Data to examine Start Marker

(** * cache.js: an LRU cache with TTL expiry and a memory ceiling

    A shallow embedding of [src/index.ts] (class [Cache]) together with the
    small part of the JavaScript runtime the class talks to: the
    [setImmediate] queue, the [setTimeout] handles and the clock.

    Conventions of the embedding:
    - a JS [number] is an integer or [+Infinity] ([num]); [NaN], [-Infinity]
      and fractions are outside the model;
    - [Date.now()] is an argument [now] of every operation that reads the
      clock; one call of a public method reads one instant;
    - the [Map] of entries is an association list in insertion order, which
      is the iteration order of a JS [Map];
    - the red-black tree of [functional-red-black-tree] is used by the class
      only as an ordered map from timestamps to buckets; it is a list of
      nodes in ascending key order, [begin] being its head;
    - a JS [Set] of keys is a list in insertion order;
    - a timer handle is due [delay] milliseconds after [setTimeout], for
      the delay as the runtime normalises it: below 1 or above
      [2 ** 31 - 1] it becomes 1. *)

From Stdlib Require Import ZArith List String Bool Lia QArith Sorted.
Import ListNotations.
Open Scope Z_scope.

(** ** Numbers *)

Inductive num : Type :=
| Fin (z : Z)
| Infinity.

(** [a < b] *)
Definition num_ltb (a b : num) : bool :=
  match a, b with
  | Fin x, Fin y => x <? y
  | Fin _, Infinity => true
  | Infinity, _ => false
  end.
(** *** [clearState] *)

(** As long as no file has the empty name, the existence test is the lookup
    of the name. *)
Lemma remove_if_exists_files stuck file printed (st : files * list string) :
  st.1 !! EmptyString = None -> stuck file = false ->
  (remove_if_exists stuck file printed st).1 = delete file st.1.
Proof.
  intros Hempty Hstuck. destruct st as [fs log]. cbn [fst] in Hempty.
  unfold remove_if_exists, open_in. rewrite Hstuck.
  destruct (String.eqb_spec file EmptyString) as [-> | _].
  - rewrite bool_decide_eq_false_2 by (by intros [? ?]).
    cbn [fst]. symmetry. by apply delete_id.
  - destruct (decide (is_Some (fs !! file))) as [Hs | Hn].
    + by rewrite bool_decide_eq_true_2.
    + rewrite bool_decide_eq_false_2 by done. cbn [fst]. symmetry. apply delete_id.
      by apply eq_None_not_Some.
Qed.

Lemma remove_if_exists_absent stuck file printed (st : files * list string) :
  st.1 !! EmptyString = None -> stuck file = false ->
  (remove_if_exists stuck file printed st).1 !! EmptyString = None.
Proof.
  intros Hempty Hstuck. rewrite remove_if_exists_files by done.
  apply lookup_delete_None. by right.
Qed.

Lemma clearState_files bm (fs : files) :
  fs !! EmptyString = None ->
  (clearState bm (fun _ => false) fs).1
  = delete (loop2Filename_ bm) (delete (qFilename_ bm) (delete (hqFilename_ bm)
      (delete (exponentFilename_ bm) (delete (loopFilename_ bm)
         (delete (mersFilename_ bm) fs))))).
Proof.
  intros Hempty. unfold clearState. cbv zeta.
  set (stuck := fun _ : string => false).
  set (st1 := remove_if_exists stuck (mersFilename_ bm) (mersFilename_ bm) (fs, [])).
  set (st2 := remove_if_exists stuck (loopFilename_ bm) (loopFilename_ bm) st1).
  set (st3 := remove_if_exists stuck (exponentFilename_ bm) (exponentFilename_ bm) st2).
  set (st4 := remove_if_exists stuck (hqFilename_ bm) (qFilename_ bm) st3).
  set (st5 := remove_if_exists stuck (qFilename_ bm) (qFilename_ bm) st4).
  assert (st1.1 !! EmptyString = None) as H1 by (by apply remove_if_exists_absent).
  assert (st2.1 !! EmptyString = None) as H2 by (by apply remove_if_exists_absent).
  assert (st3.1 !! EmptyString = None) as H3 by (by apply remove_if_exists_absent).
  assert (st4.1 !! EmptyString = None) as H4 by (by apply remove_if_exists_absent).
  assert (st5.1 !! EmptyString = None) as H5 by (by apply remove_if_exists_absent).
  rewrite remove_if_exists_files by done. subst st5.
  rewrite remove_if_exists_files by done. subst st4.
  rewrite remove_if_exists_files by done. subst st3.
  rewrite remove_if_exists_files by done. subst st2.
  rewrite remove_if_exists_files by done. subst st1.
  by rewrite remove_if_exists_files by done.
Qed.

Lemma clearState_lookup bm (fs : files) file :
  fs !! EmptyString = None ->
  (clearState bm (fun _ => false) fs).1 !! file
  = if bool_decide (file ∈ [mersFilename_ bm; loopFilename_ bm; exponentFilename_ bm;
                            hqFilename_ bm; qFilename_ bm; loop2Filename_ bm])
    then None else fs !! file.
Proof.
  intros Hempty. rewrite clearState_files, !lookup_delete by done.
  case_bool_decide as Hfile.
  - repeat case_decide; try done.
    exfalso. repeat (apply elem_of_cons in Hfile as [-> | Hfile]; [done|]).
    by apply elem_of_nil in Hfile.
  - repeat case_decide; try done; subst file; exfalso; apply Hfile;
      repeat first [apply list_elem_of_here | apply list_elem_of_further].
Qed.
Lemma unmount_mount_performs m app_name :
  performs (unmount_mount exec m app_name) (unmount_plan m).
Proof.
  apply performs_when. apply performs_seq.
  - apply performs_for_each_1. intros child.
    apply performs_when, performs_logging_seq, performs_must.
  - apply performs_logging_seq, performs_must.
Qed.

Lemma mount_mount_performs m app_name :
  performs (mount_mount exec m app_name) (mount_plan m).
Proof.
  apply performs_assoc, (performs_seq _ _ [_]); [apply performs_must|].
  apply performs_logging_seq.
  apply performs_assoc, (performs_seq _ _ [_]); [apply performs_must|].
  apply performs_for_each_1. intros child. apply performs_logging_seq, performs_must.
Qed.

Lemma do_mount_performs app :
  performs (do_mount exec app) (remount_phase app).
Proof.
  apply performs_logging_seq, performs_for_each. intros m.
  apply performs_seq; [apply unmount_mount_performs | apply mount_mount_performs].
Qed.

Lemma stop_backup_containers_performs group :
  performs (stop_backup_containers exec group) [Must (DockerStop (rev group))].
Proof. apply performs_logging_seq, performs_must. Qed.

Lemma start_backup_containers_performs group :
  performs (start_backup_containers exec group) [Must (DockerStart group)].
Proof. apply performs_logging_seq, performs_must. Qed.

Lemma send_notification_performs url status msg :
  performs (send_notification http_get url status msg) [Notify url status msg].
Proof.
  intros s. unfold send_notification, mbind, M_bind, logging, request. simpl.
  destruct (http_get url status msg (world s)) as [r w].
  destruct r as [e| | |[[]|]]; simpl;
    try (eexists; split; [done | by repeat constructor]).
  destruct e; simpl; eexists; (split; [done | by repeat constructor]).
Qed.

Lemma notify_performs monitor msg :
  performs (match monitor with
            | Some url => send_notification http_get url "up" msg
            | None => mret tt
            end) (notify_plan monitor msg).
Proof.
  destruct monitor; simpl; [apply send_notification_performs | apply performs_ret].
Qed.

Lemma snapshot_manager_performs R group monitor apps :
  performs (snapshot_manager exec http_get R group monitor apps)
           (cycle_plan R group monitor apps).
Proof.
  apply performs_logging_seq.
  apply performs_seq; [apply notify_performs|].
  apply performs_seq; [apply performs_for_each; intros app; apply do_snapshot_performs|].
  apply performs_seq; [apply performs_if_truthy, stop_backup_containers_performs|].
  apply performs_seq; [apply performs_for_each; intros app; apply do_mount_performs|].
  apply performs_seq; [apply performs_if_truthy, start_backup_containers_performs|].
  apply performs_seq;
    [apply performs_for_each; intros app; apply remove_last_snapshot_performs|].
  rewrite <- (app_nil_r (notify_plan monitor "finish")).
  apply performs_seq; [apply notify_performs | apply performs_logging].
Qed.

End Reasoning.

Data to examine End Marker

Exercise goal – Write down again, exactly as given, only the lines above that fall from the line with "symmetry. apply delete_id." to the line with "set (stuck := fun _ : string => false).", inclusive.

Written response –
    + rewrite bool_decide_eq_false_2 by done. cbn [fst]. symmetry. apply delete_id.
      by apply eq_None_not_Some.
Qed.

Lemma remove_if_exists_absent stuck file printed (st : files * list string) :
  st.1 !! EmptyString = None -> stuck file = false ->
  (remove_if_exists stuck file printed st).1 !! EmptyString = None.
Proof.
  intros Hempty Hstuck. rewrite remove_if_exists_files by done.
  apply lookup_delete_None. by right.
Qed.

Lemma clearState_files bm (fs : files) :
  fs !! EmptyString = None ->
  (clearState bm (fun _ => false) fs).1
  = delete (loop2Filename_ bm) (delete (qFilename_ bm) (delete (hqFilename_ bm)
      (delete (exponentFilename_ bm) (delete (loopFilename_ bm)
         (delete (mersFilename_ bm) fs))))).
Proof.
  intros Hempty. unfold clearState. cbv zeta.
  set (stuck := fun _ : string => false).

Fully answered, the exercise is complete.